Henry Lee closes his eyes. «I never…» I can't hardly hear him. He says, «I never … only that one time on the river, in the dark. I never saw.»

«Aye, made sure of that didn't you?» I says. «You'll know next time.»

He does look at me then, and his mouth makes one silent word — don't. After a bit he

gets so he can breathe out, «Aren't I being punished enough?»

«Not nearly," I says. But Julia Caterina makes that sound again, and all on a sudden I'm so rotten sorry for her and Henry Lee I can't barely speak words meself. Nowt to do but rest me hand on his shoulder, while he sits there by his wife, and her turning under his own hands. Time we leave that sea–smelling room, it's dark outside, same as in.

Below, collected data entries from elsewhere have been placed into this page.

(** * Camunda 8 SDK (ESM): codec, class factories, OAuth provider, job worker

    A shallow embedding of the parts of the SDK that carry its contracts:

    - [OAuth]   : [OAuthProvider] (token cache, in-flight request gate,
                  audience parameter of the token request);
    - [Worker]  : [CamundaJobWorker] (poll loop and job handling);
    - [Codec]   : the lossless JSON codec ([losslessParse],
                  [losslessStringify]), the decorator metadata it reads
                  ([getMetadata]) and the two memoized class factories;
    - [Lifecycle] : the worker's constructor, [start] and [stop], with the
                  timers they set;
    - [OAuthSetup], [OAuthTrace] : the constructor of [OAuthProvider] and
                  the flushing of its caches;
    - [Cli]     : the command line of c8cli ([parseArguments], [main]);
    - [Rest]    : the request hooks and the tenant defaults of the REST and
                  Operate clients;
    - [CodecUse], [CodecWire] : [parseSearchResults], and the values the
                  codec carries (plain data, instances of Dto classes,
                  responses read without a Dto);
    - [Deploy]  : [deployResources], from the response on.

    The properties follow the definitions, in [OAuthFacts], [OAuthExamples],
    [WorkerFacts] and [CodecFacts], then in [DispatchFacts],
    [LifecycleFacts], [OAuthSetupFacts], [OAuthTraceFacts], [CliFacts],
    [RestFacts], [CodecUseFacts], [PlainFacts], [MetadataFacts],
    [ArrayFacts], [DecimalFacts], [RoundTripFacts], [WireFacts] and
    [DeployFacts].

    JavaScript runs these on one event loop: a callback runs to completion
    before the next one starts.  Asynchronous code is therefore modelled as
    a transition function over an explicit state, one transition per
    callback (a call, a timer firing, a network response, a settlement). *)

From Stdlib Require Import ZArith String List Bool Lia Ascii.
From stdpp Require Import base option list gmap strings pretty.

Open Scope string_scope.

Set Warnings "-register-all".

(** Outcome of a computation that may throw. *)
Inductive result (E A : Type) : Type :=
| Ok (a : A)
| Err (e : E).
Arguments Ok {E A} a.
Arguments Err {E A} e.

Definition bind {E A B} (r : result E A) (k : A -> result E B) : result E B :=
  match r with
  | Ok a => k a
  | Err e => Err e
  end.

Notation "'try' x <- r ; k" := (bind r (fun x => k))
  (at level 10, x name, r at level 100, k at level 200).

Definition isOk {E A} (r : result E A) : bool :=
  match r with Ok _ => true | Err _ => false end.

(** JavaScript truthiness of an optional string ([undefined] and [""] are
    falsy). *)
Definition truthyString (o : option string) : bool :=
  match o with
  | Some s => negb (String.eqb s "")
  | None => false
  end.

(** The double quote character, as a string. *)
Definition quote : string := String (ascii_of_nat 34) EmptyString.

(** A template literal prints [undefined] for a missing value. *)
Definition interpolate (o : option string) : string :=
  match o with
  | Some s => s
  | None => "undefined"
  end.

(* ===================================================================== *)
(** * OAuth token provider *)
(* ===================================================================== *)

Module OAuth.

Inductive TokenGrantAudienceType :=
| OPERATE | ZEEBE | OPTIMIZE | TASKLIST | CONSOLE | MODELER.

Definition audienceName (a : TokenGrantAudienceType) : string :=
  match a with
  | OPERATE => "OPERATE"
  | ZEEBE => "ZEEBE"
  | OPTIMIZE => "OPTIMIZE"
  | TASKLIST => "TASKLIST"
  | CONSOLE => "CONSOLE"
  | MODELER => "MODELER"
  end.

Definition audience_eqb (a b : TokenGrantAudienceType) : bool :=
  match a, b with
  | OPERATE, OPERATE | ZEEBE, ZEEBE | OPTIMIZE, OPTIMIZE
  | TASKLIST, TASKLIST | CONSOLE, CONSOLE | MODELER, MODELER => true
  | _, _ => false
  end.

Record Token := {
  access_token : string;
  expiry : Z;                           (* seconds since the Unix epoch *)
  audience : TokenGrantAudienceType
}.

(** The read-only fields the constructor fills from the configuration. *)
Record Configuration := {
  authServerUrl : string;
  clientId : option string;
  clientSecret : option string;
  consoleClientId : option string;
  consoleClientSecret : option string;
  scope : option string;
  audienceMap : TokenGrantAudienceType -> option string;
  camundaModelerOauthAudience : option string;
  isCamundaSaaS : bool;
  refreshWindow : Z
}.

Inductive error :=
| MissingConfiguration (key : string)
| TokenEndpointError (message : string)
| NoAccessToken
| InvalidToken (access_token : string)
| HttpError (message : string).

Definition message (e : error) : string :=
  match e with
  | MissingConfiguration key =>
      "Missing required configuration " +:+ key +:+
      ". Please supply this value as an environment variable or configuration object field."
  | TokenEndpointError m => "Failed to get token: " +:+ m
  | NoAccessToken => "Failed to get token: no access_token in response"
  | InvalidToken _ => "Invalid token specified"
  | HttpError m => m
  end.

Definition requireConfiguration (config : option string) (key : string)
  : result error string :=
  match config with
  | Some s => if String.eqb s "" then Err (MissingConfiguration key) else Ok s
  | None => Err (MissingConfiguration key)
  end.

(** [isTokenExpired]: [now] is the current time in milliseconds. *)
Definition isTokenExpired (now : Z) (token : Token) (refreshWindow : Z) : bool :=
  let tokenExpiryMs := (expiry token * 1000)%Z in
  (tokenExpiryMs - refreshWindow <=? now)%Z.

Definition getCacheKey (cfg : Configuration) (a : TokenGrantAudienceType) : string :=
  interpolate (clientId cfg) +:+ "-" +:+ audienceName a.

Definition getAudience (cfg : Configuration) (a : TokenGrantAudienceType)
  : option string := audienceMap cfg a.

(** [addAudienceIfNeeded]: the audience part of the request body. *)
Definition addAudienceIfNeeded (cfg : Configuration) (audienceType : TokenGrantAudienceType)
  : string :=
  if audience_eqb audienceType MODELER
     && negb (isCamundaSaaS cfg)
     && negb (truthyString (camundaModelerOauthAudience cfg))
  then ""
  else if audience_eqb audienceType MODELER && isCamundaSaaS cfg
  then "audience=api.cloud.camunda.io&"
  else "audience=" +:+ interpolate (getAudience cfg audienceType) +:+ "&".

(** [encodeURIComponent] and [jwtDecode] come from the platform and from the
    jwt-decode package.  [jwtDecode tok] is [None] when decoding throws and
    [Some exp] (the optional [exp] claim) otherwise. *)
Class Platform := {
  encodeURIComponent : string -> string;
  jwtDecode : string -> option (option Z)
}.

Section Provider.

Context `{Platform}.

(** The body [makeDebouncedTokenRequest] posts to the token endpoint. *)
Definition requestBody (cfg : Configuration) (audienceType : TokenGrantAudienceType)
    (clientIdToUse clientSecretToUse : string) : string :=
  let body :=
    addAudienceIfNeeded cfg audienceType +:+ "client_id=" +:+
    encodeURIComponent clientIdToUse +:+ "&client_secret=" +:+
    encodeURIComponent clientSecretToUse +:+ "&grant_type=client_credentials" in
  if truthyString (scope cfg)
  then body +:+ "&scope=" +:+ interpolate (scope cfg)
  else body.

(** The mutable fields of a provider instance.  [persistentCache] is the
    content of the durable store when one was passed to the constructor. *)
Record Provider := {
  tokenCache : gmap string Token;
  failed : bool;
  failureCount : nat;
  inflightTokenRequest : option nat;     (* the pending promise, by identity *)
  persistentCache : option (gmap string Token)
}.

(** What the arrow function passed to [setTimeout] captured. *)
Record Request := {
  promise : nat;
  audienceType : TokenGrantAudienceType;
  clientIdToUse : string;
  clientSecretToUse : string
}.

(** What a [getToken] call hands back to its caller: the promise it returns
    is already settled, or it is the shared in-flight promise. *)
Inductive Returned :=
| Resolved (token : string)
| Rejected (e : error)
| Awaiting (promise : nat).

(** The provider together with the part of the event loop it has work in:
    scheduled timers, POSTs awaiting a response, settled promises, and two
    logs (every POST body sent, every [getToken] return in call order). *)
Record World := {
  provider : Provider;
  timers : list (Request * Z);
  network : list Request;
  posted : list string;
  settled : gmap nat (result error string);
  returned : list Returned;
  nextPromise : nat
}.

Definition newProvider (store : option (gmap string Token)) : World :=
  {| provider := {| tokenCache := ∅; failed := false; failureCount := 0;
                    inflightTokenRequest := None; persistentCache := store |};
     timers := []; network := []; posted := []; settled := ∅;
     returned := []; nextPromise := 0 |}.

Definition backoffTokenEndpointFailure : Z := 1000.

Definition setProvider (w : World) (p : Provider) : World :=
  {| provider := p; timers := timers w; network := network w;
     posted := posted w; settled := settled w; returned := returned w;
     nextPromise := nextPromise w |}.

Definition giveBack (w : World) (r : Returned) : World :=
  {| provider := provider w; timers := timers w; network := network w;
     posted := posted w; settled := settled w;
     returned := returned w ++ [r]; nextPromise := nextPromise w |}.

(** The memory-cache part of [getToken]: [inl] is the early return of a valid
    token, [inr] the cache after evicting an expired one. *)
Definition checkMemoryCache (cfg : Configuration) (now : Z) (a : TokenGrantAudienceType)
    (cache : gmap string Token) : string + gmap string Token :=
  let key := getCacheKey cfg a in
  match cache !! key with
  | Some token =>
      if isTokenExpired now token (refreshWindow cfg)
      then inr (delete key cache)
      else inl (access_token token)
  | None => inr cache
  end.

(** The persistent-cache part of [getToken], keyed by the selected client. *)
Definition checkPersistentCache (cfg : Configuration) (now : Z) (a : TokenGrantAudienceType)
    (clientIdToUse : string) (store : option (gmap string Token))
  : string + option (gmap string Token) :=
  match store with
  | Some m =>
      let key := clientIdToUse +:+ "-" +:+ audienceName a in
      match m !! key with
      | Some cachedToken =>
          if isTokenExpired now cachedToken (refreshWindow cfg)
          then inr (Some (delete key m))
          else inl (access_token cachedToken)
      | None => inr (Some m)
      end
  | None => inr None
  end.

(** The credential pair [getToken] selects ([clientIdToUse],
    [clientSecretToUse]); either [requireConfiguration] may throw. *)
Definition selectCredentials (cfg : Configuration) (a : TokenGrantAudienceType)
  : result error (string * string) :=
  let requestingFromSaasConsole :=
    isCamundaSaaS cfg && (audience_eqb a CONSOLE || audience_eqb a MODELER) in
  try clientIdToUse <-
    (if requestingFromSaasConsole
     then requireConfiguration (consoleClientId cfg) "CAMUNDA_CONSOLE_CLIENT_ID"
     else requireConfiguration (clientId cfg) "ZEEBE_CLIENT_ID");
  try clientSecretToUse <-
    (if requestingFromSaasConsole
     then requireConfiguration (consoleClientSecret cfg) "CAMUNDA_CONSOLE_CLIENT_SECRET"
     else requireConfiguration (clientSecret cfg) "ZEEBE_CLIENT_SECRET");
  Ok (clientIdToUse, clientSecretToUse).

And I didn't stir out of that house for the next nineteen days. Seems longer to me betimes, remembering — shorter too, other times, short as loving a wall and a barmaid — but nineteen days it were, with all the curtains drawn, every servant long fled, bar Gopi, him who'd come for me. That one, he stayed right along, went on shopping and cooking and sweeping; and if the smell and the closed rooms and us whispering up and down the stair — aye, and the sounds Henry Lee made alone in the night — if it all ever frighted him, he never said. A good man.

Like I figured, she never lost speech. I'd hear them talking hours on end, her and Henry Lee — always in the Portygee, of course, so's I couldn't make out none of it, which was good. Weren't for me to know what Henry Lee was saying to his wife, and her changing into a mermaid along of him getting rich. He tried to tell me some of their talk, but I didn't want to hear it then, and I've forgot it all now — made bleeding sure of that. I already know enough as I shouldn't, ta ever so.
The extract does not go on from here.